Ce que vient de montrer l’analyse de ROSINA-DFMS, c’est que l’eau de Chury comporte 3,5 fois plus de deutérium (le ratio D/H), que ce qu’on a en moyenne dans l’eau de nos océans.
Une seule mesure de ce type avait déjà pu être effectuée in situ auprès d’une comète, c’était dans la queue de la célèbre comète de Halley, autour de laquelle avait été envoyée la petite sonde européenne Giotto à la fin des années 1980.
La méthode appliquée par la sonde Rosetta et son spectromètre de masse ROSINA-DFMS est similaire : il s’est agi de récupérer du gaz en provenance de la surface de Chury puis de l’analyser finement en « pesant » les molécules.

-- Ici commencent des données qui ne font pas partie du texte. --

(** * Tic-Tac-Toe solver: outcome evaluator, alpha-beta search, move driver

    A shallow embedding of the game logic of [tictactoewithgui.py]
    ([available_moves], [winner], [score_for], [minimax], [ai_move]) and the
    properties of it that the design document states.

    The Python code works on one shared list object, the board, which the
    search mutates in place and restores.  The embedding keeps that: every
    operation that touches the board is a computation in a state-and-exception
    monad whose state is the board.  Python integers are [Z], list indices are
    [nat], the probability is an IEEE binary64 float. *)

From Stdlib Require Import ZArith List Bool Arith Lia.
From Stdlib Require Import Uint63 PrimFloat.
Import ListNotations.

Local Open Scope Z_scope.

(** ** Data model *)

(** The three strings a cell holds: [EMPTY = " "], [HUMAN = "X"], [AI = "O"]. *)
Inductive cell : Type := EMPTY | HUMAN | AI.

Definition cell_eqb (x y : cell) : bool :=
  match x, y with
  | EMPTY, EMPTY | HUMAN, HUMAN | AI, AI => true
  | _, _ => false
  end.

Definition board := list cell.

(** What [winner] returns when it is not [None]: the string of the winning
    cell, or the string ["Draw"]. *)
Inductive result : Type := Win (c : cell) | Draw.

(** The Python exceptions that can occur. *)
Inductive exn : Type := IndexError | ValueError | TypeError.

(** Outcome of running a piece of code: a value, a raised exception, or the
    recursion budget of the model used up. *)
Inductive res (A : Type) : Type :=
| Ok (a : A)
| Raise (e : exn)
| OutOfFuel.
Arguments Ok {A} a.
Arguments Raise {A} e.
Arguments OutOfFuel {A}.

(** ** Computations over the shared board *)

Module Import BoardMonad.

(** A computation takes the board as it is and returns a value together with
    the board as it leaves it.  An exception ends the computation; nothing
    here catches one, so the board it leaves behind is not kept. *)
Definition M (A : Type) : Type := board -> res (A * board).

Definition ret {A} (a : A) : M A := fun b => Ok (a, b).

Definition bind {A B} (m : M A) (f : A -> M B) : M B :=
  fun b =>
    match m b with
    | Ok (a, b') => f a b'
    | Raise e => Raise e
    | OutOfFuel => OutOfFuel
    end.

(** Run a function that only reads the board. *)
Definition inspect {A} (f : board -> res A) : M A :=
  fun b =>
    match f b with
    | Ok a => Ok (a, b)
    | Raise e => Raise e
    | OutOfFuel => OutOfFuel
    end.

(** Lift a result that does not involve the board. *)
Definition lift {A} (r : res A) : M A := inspect (fun _ => r).

(** Functional list update; the list is unchanged when [i] is out of range. *)
Fixpoint upd (b : board) (i : nat) (v : cell) : board :=
  match b, i with
  | [], _ => []
  | _ :: t, O => v :: t
  | h :: t, S j => h :: upd t j v
  end.

(** [board[i] = v]: raises [IndexError] out of range. *)
Definition store (i : nat) (v : cell) : M unit :=
  fun b => if (i <? length b)%nat then Ok (tt, upd b i v) else Raise IndexError.

End BoardMonad.

Declare Scope board_scope.
Delimit Scope board_scope with board.
Notation "x <- m ;; k" := (bind m (fun x => k))
  (at level 61, m at next level, right associativity) : board_scope.
Notation "m ;; k" := (bind m (fun _ => k))
  (at level 61, right associativity) : board_scope.

(** Sequencing of board-free fallible steps. *)
Definition rbind {A B} (r : res A) (f : A -> res B) : res B :=
  match r with
  | Ok a => f a
  | Raise e => Raise e
  | OutOfFuel => OutOfFuel
  end.

(** [board[i]] as an expression: raises [IndexError] out of range. *)
Definition get (b : board) (i : nat) : res cell :=
  match nth_error b i with
  | Some c => Ok c
  | None => Raise IndexError
  end.

(** ** Outcome evaluator *)

Definition WIN_LINES : list (nat * nat * nat) :=
  [ (0, 1, 2); (3, 4, 5); (6, 7, 8);
    (0, 3, 6); (1, 4, 7); (2, 5, 8);
    (0, 4, 8); (2, 4, 6) ]%nat.

(** [enumerate(board)] *)
Definition enumerate (b : board) : list (nat * cell) :=
  combine (seq 0 (length b)) b.

(** [[i for i,v in enumerate(board) if v == EMPTY]] *)
Definition available_moves (b : board) : list nat :=
  map fst (filter (fun iv => cell_eqb (snd iv) EMPTY) (enumerate b)).

(** The chained comparison [board[a] == board[b] == board[c] != EMPTY]:
    operands are evaluated left to right, each once, and evaluation stops at
    the first comparison that fails. *)
Definition line_won (b : board) (l : nat * nat * nat) : res bool :=
  let '(i, j, k) := l in
  rbind (get b i) (fun x =>
  rbind (get b j) (fun y =>
  if cell_eqb x y then
    rbind (get b k) (fun z =>
    Ok (cell_eqb y z && negb (cell_eqb z EMPTY)))
  else Ok false)).

(** The [for a,b,c in WIN_LINES] loop of [winner] followed by the draw test. *)
Fixpoint winner_from (lines : list (nat * nat * nat)) (b : board)
  : res (option result) :=
  match lines with
  | [] =>
      if existsb (fun v => cell_eqb v EMPTY) b then Ok None else Ok (Some Draw)
  | l :: rest =>
      rbind (line_won b l) (fun won =>
      if won then rbind (get b (fst (fst l))) (fun x => Ok (Some (Win x)))
      else winner_from rest b)
  end.

Definition winner (b : board) : res (option result) := winner_from WIN_LINES b.

Definition score_for (player : cell) (r : option result) : Z :=
  match r with
  | Some Draw | None => 0
  | Some (Win c) => if cell_eqb c player then 1 else -1
  end.

(** ** Search engine *)

(** [HUMAN if player == AI else AI] *)
Definition opponent (player : cell) : cell :=
  if cell_eqb player AI then HUMAN else AI.

Section Loops.

Local Open Scope board_scope.

(** The recursive call, as seen from the loops. *)
Variable rec : cell -> bool -> Z -> Z -> M (Z * option nat).

(** The [for m in available_moves(board)] loop of the maximizing branch;
    [moves] is what is left of the list the loop iterates over. *)
Fixpoint max_loop (player : cell) (moves : list nat) (alpha beta : Z)
         (max_eval : Z) (best_move : option nat) : M (Z * option nat) :=
  match moves with
  | [] => ret (max_eval, best_move)
  | m :: rest =>
      store m player ;;
      r <- rec (opponent player) false alpha beta ;;
      store m EMPTY ;;
      let eval_score := fst r in
      let '(max_eval, best_move) :=
        if eval_score >? max_eval then (eval_score, Some m)
        else (max_eval, best_move) in
      let alpha := Z.max alpha eval_score in
      if beta <=? alpha then ret (max_eval, best_move)
      else max_loop player rest alpha beta max_eval best_move
  end.

(** The loop of the minimizing branch. *)
Fixpoint min_loop (player : cell) (moves : list nat) (alpha beta : Z)
         (min_eval : Z) (best_move : option nat) : M (Z * option nat) :=
  match moves with
  | [] => ret (min_eval, best_move)
  | m :: rest =>
      store m player ;;
      r <- rec (opponent player) true alpha beta ;;
      store m EMPTY ;;
      let eval_score := fst r in
      let '(min_eval, best_move) :=
        if eval_score <? min_eval then (eval_score, Some m)
        else (min_eval, best_move) in
      let beta := Z.min beta eval_score in
      if beta <=? alpha then ret (min_eval, best_move)
      else min_loop player rest alpha beta min_eval best_move
  end.

End Loops.

Local Open Scope board_scope.

(** [minimax], with the depth of the recursion bounded by [fuel]. *)
Fixpoint minimax_fuel (fuel : nat) (player : cell) (maximizing : bool)
         (alpha beta : Z) : M (Z * option nat) :=
  match fuel with
  | O => fun _ => OutOfFuel
  | S n =>
      w <- inspect winner ;;
      match w with
      | Some _ => ret (score_for AI w, None)
      | None =>
          moves <- inspect (fun b => Ok (available_moves b)) ;;
          if maximizing then
            max_loop (minimax_fuel n) player moves alpha beta (-999) None
          else
            min_loop (minimax_fuel n) player moves alpha beta 999 None
      end
  end.

(** Every level of the recursion but possibly the first fills one more cell,
    so [length board + 2] levels are never used up. *)
Definition minimax (player : cell) (maximizing : bool) (alpha beta : Z)
  : M (Z * option nat) :=
  fun b => minimax_fuel (length b + 2) player maximizing alpha beta b.

(** ** Move-and-probability driver *)

(** The first [for m in moves] loop of [ai_move]; returns [outcomes]. *)
Fixpoint score_loop (moves : list nat) (outcomes : list Z) : M (list Z) :=
  match moves with
  | [] => ret outcomes
  | m :: rest =>
      store m AI ;;
      r <- minimax HUMAN false (-999) 999 ;;
      store m EMPTY ;;
      score_loop rest (outcomes ++ [fst r])
  end.

(** [outcomes.count(x)] *)
Definition count (x : Z) (l : list Z) : nat :=
  length (filter (Z.eqb x) l).

(** [max(outcomes)]: raises [ValueError] on the empty list. *)
Definition py_max (l : list Z) : res Z :=
  match l with
  | [] => Raise ValueError
  | x :: t => Ok (fold_left Z.max t x)
  end.

(** [outcomes.index(x)]: position of the first occurrence, [ValueError] when
    there is none. *)
Fixpoint py_index (x : Z) (l : list Z) : res nat :=
  match l with
  | [] => Raise ValueError
  | y :: t => if y =? x then Ok O else rbind (py_index x t) (fun i => Ok (S i))
  end.

(** [moves[i]] *)
Definition nth_move (moves : list nat) (i : nat) : res nat :=
  match nth_error moves i with
  | Some m => Ok m
  | None => Raise IndexError
  end.

(** Conversion of a (small) Python [int] to [float]. *)
Definition float_of_nat (n : nat) : float :=
  PrimFloat.of_uint63 (Uint63.of_Z (Z.of_nat n)).
(** * playwright-web-scraper: selector resolution, extraction and storage

    A shallow embedding of the decision logic of
    - [agent/auto_detect.py]  (template registry and heuristic detector),
    - [agent/scraper.py]      (per-container extraction pipeline),
    - [agent/storage.py]      (SQLite store with a unique link column,
                               CSV and JSON writers),
    followed by the properties of the specification that concern them.

    Python dictionaries are finite maps ([gmap]), except the template
    registry, whose iteration order matters and which is an association
    list in insertion order.  Calls that may raise return a [result]. *)

From stdpp Require Import gmap strings list sorting.
From Stdlib Require Import ZArith Lia.

Open Scope string_scope.
Open Scope list_scope.
Open Scope nat_scope.

(** ** Exceptions and results *)

(** The exceptions the modelled code can meet: a Playwright error (bad
    selector, detached element, destroyed execution context), and the two
    kinds of [sqlite3] error that [SQLiteStorage.save] tells apart. *)
Inductive exn : Set :=
  | PlaywrightError
  | IntegrityError
  | DatabaseError.

Inductive result (A : Type) : Type :=
  | Ok (a : A)
  | Raise (e : exn).

Arguments Ok {A} a.
Arguments Raise {A} e.

#[global] Instance result_ret : MRet result := λ A a, Ok a.
#[global] Instance result_bind : MBind result :=
  λ A B f r, match r with Ok a => f a | Raise e => Raise e end.
#[global] Instance result_fmap : FMap result :=
  λ A B f r, match r with Ok a => Ok (f a) | Raise e => Raise e end.

Definition raises {A} (r : result A) : Prop :=
  match r with Ok _ => False | Raise _ => True end.

(** Truth value of an [Optional[str]]: [None] and the empty string are
    false. *)
Definition truthy (v : option string) : bool :=
  match v with
  | Some s => negb (String.eqb s "")
  | None => false
  end.

(** Python's [needle in hay] on strings. *)
Fixpoint contains (needle hay : string) : bool :=
  String.prefix needle hay ||
  match hay with
  | EmptyString => false
  | String _ rest => contains needle rest
  end.

(** The double quote character, and CSS attribute selectors that use it:
    [attr "class" "*=" "post"] is the text [[class*=QpostQ]] with Q the
    quote. *)
Definition dq : string := String (Ascii.ascii_of_nat 34) EmptyString.

Definition attr (name op value : string) : string :=
  "[" +:+ name +:+ op +:+ dq +:+ value +:+ dq +:+ "]".

(** ** The Playwright objects the code queries *)

Module Playwright.

(** An [ElementHandle] as the record of what its methods answer. *)
#[local] Unset Elimination Schemes.
Inductive ElementHandle : Type := mkElement {
  inner_text : result string;
  get_attribute : string → result (option string);
  query_selector : string → result (option ElementHandle)
}.
#[local] Set Elimination Schemes.

Record Page : Type := mkPage {
  query_selector_all : string → result (list ElementHandle);
  evaluate : string → result string
}.

End Playwright.

Import Playwright.

(** ** agent/auto_detect.py *)

Module AutoDetect.

(** [SITE_TEMPLATES], in the order of the dictionary literal. *)
Definition SITE_TEMPLATES : list (string * gmap string string) := [
  ("wikipedia.org", list_to_map [
     ("container", ".mw-parser-output > p, .mw-parser-output > h2, .mw-parser-output > h3");
     ("title", "#firstHeading, h1");
     ("content", "p");
     ("link", "a[href]")]);
  ("medium.com", list_to_map [
     ("container", "article");
     ("title", "h1");
     ("author", attr "rel" "=" "author" +:+ ", " +:+ attr "data-testid" "=" "authorName");
     ("date", "time");
     ("content", "article p");
     ("link", "a[href]")]);
  ("dev.to", list_to_map [
     ("container", ".crayons-story");
     ("title", "h2, h3");
     ("author", ".crayons-story__secondary .crayons-link");
     ("date", "time");
     ("content", ".crayons-story__body");
     ("link", "a[href]")]);
  ("reddit.com", list_to_map [
     ("container", attr "data-testid" "=" "post-container" +:+ ", .Post");
     ("title", "h3, " +:+ attr "data-click-id" "=" "text");
     ("author", attr "data-testid" "=" "post_author_link");
     ("date", "time");
     ("content", attr "data-test-id" "=" "post-content");
     ("link", "a[href]")]);
  ("stackoverflow.com", list_to_map [
     ("container", ".question-summary, .answer");
     ("title", ".question-hyperlink, h1");
     ("author", ".user-details a");
     ("date", ".relativetime");
     ("content", ".s-prose p");
     ("link", "a.question-hyperlink")]);
  ("github.com", list_to_map [
     ("container", "article.Box-row, .repo-list li");
     ("title", "h3, h1");
     ("author", attr "itemprop" "=" "author");
     ("date", "relative-time");
     ("content", "p.col-9");
     ("link", "a[href]")]);
  ("news.ycombinator.com", list_to_map [
     ("container", ".athing, tr.athing");
     ("title", ".titleline > a");
     ("author", ".hnuser");
     ("date", ".age");
     ("content", ".comment");
     ("link", ".titleline > a")]);
  ("amazon.com", list_to_map [
     ("container", attr "data-component-type" "=" "s-search-result" +:+ ", .s-result-item");
     ("title", "h2 a, .s-title-instructions-style");
     ("author", ".a-size-base-plus");
     ("date", "");
     ("content", ".a-size-base-plus");
     ("link", "h2 a")]);
  ("mercadolivre.com.br", list_to_map [
     ("container", ".ui-search-result");
     ("title", ".ui-search-item__title");
     ("author", ".ui-search-official-store-label");
     ("date", "");
     ("content", ".ui-search-item__group__element");
     ("link", ".ui-search-link")]);
  ("g1.globo.com", list_to_map [
     ("container", ".feed-post-body, .widget--info");
     ("title", ".feed-post-link, h1");
     ("author", ".feed-post-metadata-section");
     ("date", ".feed-post-datetime");
     ("content", ".feed-post-body-resumo, p");
     ("link", ".feed-post-link")]);
  ("uol.com.br", list_to_map [
     ("container", ".thumbnails-item, article");
     ("title", ".thumb-title, h1");
     ("author", ".author");
     ("date", ".time");
     ("content", "p");
     ("link", "a[href]")]);
  ("folha.uol.com.br", list_to_map [
     ("container", ".c-headline, article");
     ("title", ".c-headline__title, h1");
     ("author", ".c-headline__byline");
     ("date", "time");
     ("content", ".c-news__body p");
     ("link", ".c-headline__url")]);
  ("techcrunch.com", list_to_map [
     ("container", ".post-block, article");
     ("title", ".post-block__title, h1");
     ("author", ".river-byline__authors");
     ("date", "time");
     ("content", ".article-content p");
     ("link", ".post-block__title__link")]);
  ("theverge.com", list_to_map [
     ("container", ".duet--content-cards--content-card, article");
     ("title", "h2, h1");
     ("author", ".duet--authors--name");
     ("date", "time");
     ("content", ".duet--article--article-body-component p");
     ("link", "a[href]")])
].

(** Subscript [d[k]] and membership [k in d] of an insertion-ordered
    dictionary held as an association list. *)
Fixpoint dict_get {V} (d : list (string * V)) (k : string) : option V :=
  match d with
  | [] => None
  | (k', v) :: rest => if String.eqb k' k then Some v else dict_get rest k
  end.

(** The attributes [__init__] sets: the page and the domain of its URL. *)
Record AutoDetector : Type := mkAutoDetector {
  page : Page;
  domain : string
}.

(** [_extract_domain], on the [netloc] that [urlparse] reads off the URL. *)
Definition _extract_domain (netloc : string) : string :=
  if String.prefix "www." netloc
  then String.substring 4 (String.length netloc - 4) netloc
  else netloc.

(** The partial search of [_try_template]: the first key, in iteration
    order, that occurs in the domain. *)
Fixpoint partial_match (templates : list (string * gmap string string))
    (dom : string) : option (gmap string string) :=
  match templates with
  | [] => None
  | (template_domain, template) :: rest =>
      if contains template_domain dom then Some template
      else partial_match rest dom
  end.

Definition try_template_in (templates : list (string * gmap string string))
    (dom : string) : option (gmap string string) :=
  match dict_get templates dom with
  | Some template => Some template
  | None => partial_match templates dom
  end.

Definition _try_template (self : AutoDetector) : option (gmap string string) :=
  try_template_in SITE_TEMPLATES (domain self).

(** [len(self.page.query_selector_all(selector))] *)
Definition count (self : AutoDetector) (selector : string) : result nat :=
  length <$> query_selector_all (page self) selector.

(** A candidate loop with no [try]: a probe that raises leaves the loop
    and the method. *)
Fixpoint probe_loop (accept : nat → bool) (self : AutoDetector)
    (candidates : list string) : result (option string) :=
  match candidates with
  | [] => Ok None
  | selector :: rest =>
      n ← count self selector;
      if accept n then Ok (Some selector) else probe_loop accept self rest
  end.

(** A candidate loop under [try: ... except: continue]. *)
Fixpoint guarded_probe_loop (accept : nat → bool) (self : AutoDetector)
    (candidates : list string) : option string :=
  match candidates with
  | [] => None
  | selector :: rest =>
      match count self selector with
      | Ok n =>
          if accept n then Some selector
          else guarded_probe_loop accept self rest
      | Raise _ => guarded_probe_loop accept self rest
      end
  end.

(** [3 <= count <= 100] *)
Definition in_range (n : nat) : bool := ((3 <=? n) && (n <=? 100))%nat.

(** [count > 0] *)
Definition positive (n : nat) : bool := (0 <? n)%nat.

ROSINA a la possibilité de mesurer tous les rapports isotopiques dans l’eau  indépendamment : D/H, mais aussi les isotopes de l’oxygène 17O/16O et 18O/16O. Et ROSINA est un capteur si sensible qu’il détecte le gaz émis par la sonde Rosetta elle-même, environ 1 million de molécules par centimètre cube, où on y trouve de l’eau (qui a un ratio D/H terrestre), ainsi que des molécules organiques (venant de l’hydrazine, le carburant de la sonde), et des résidus fluorés provenant de la graisse utilisée sur la sonde.
Le ratio D/H (et facteur d'enrichissement f) pour différents corps du système solaire, la valeur mesurée sur Chury est en rouge. Les losanges sont des mesures in situ (K. Altwegg et al.)
C’est à partir de la première semaine du mois d’août 2014, quand Rosetta s’est rapprochée à moins de 100 km de la surface de la comète que ROSINA-DFMS a pu entrer en action efficacement et détecter les molécules d’eau venant vraiment de la comète.
Les résultats obtenus par l’équipe internationale exploitant ROSINA (dont un nombre important de chercheurs français), pour les rapports des différents isotopes de l’eau sont publiés aujourd’hui en ligne dans la revue Science. Les valeurs obtenues sont les suivantes :
  • ·         D/H      = 0,00053 +- 0,00007 
  • ·         17O/16O = 0,00037 +- 0,00009
  • ·         18O/16O = 0,0018 +- 0,0002

Pour comparer différentes teneurs en isotopes d’hydrogène, on utilise généralement une référence qui est le ratio D/H de la nébuleuse protosolaire, qui est évalué d’une part par des mesures sur l’atmosphère de Jupiter et d’autre part sur la photosphère du Soleil. Cette valeur de référence de D/H est appelée (D/H)PSN (PSN signifiant protosolar nebula), et elle vaut (D/H)PSN = 0,000021, valeur très proche du ratio D/H du milieu interstellaire, hors du système solaire.
La plupart des objets du système solaire sont en fait enrichis en deutérium, leur ratio D/H est plus élevé que  (D/H)PSN. Les objets du système solaire interne, comme la Terre, la Lune ou des météorites, sur lesquels le ratio D/H a pu être mesuré, montrent une valeur environ 6 fois plus forte que la référence de la nébuleuse protosolaire. Ce facteur par rapport à la référence est ce que les astrophysiciens appellent le facteur d’enrichissement f. Le facteur d’enrichissement pour la Terre vaut 7,1, mais pour toutes les comètes qui ont pu être analysées, ce facteur est situé entre 10 et 20. Et la nouvelle valeur de Churyumov-Gerasimenko vient poser de nouvelles questions, avec un facteur d’enrichissement plus fort que toutes les autres de 25,2. Cette valeur est plus élevée que ce que l’on a pu déterminé pour différents types de comètes, venant du nuage d’Oort comme Halley ou de la ceinture de Kuiper comme la famille des comètes « joviennes » comme Chury.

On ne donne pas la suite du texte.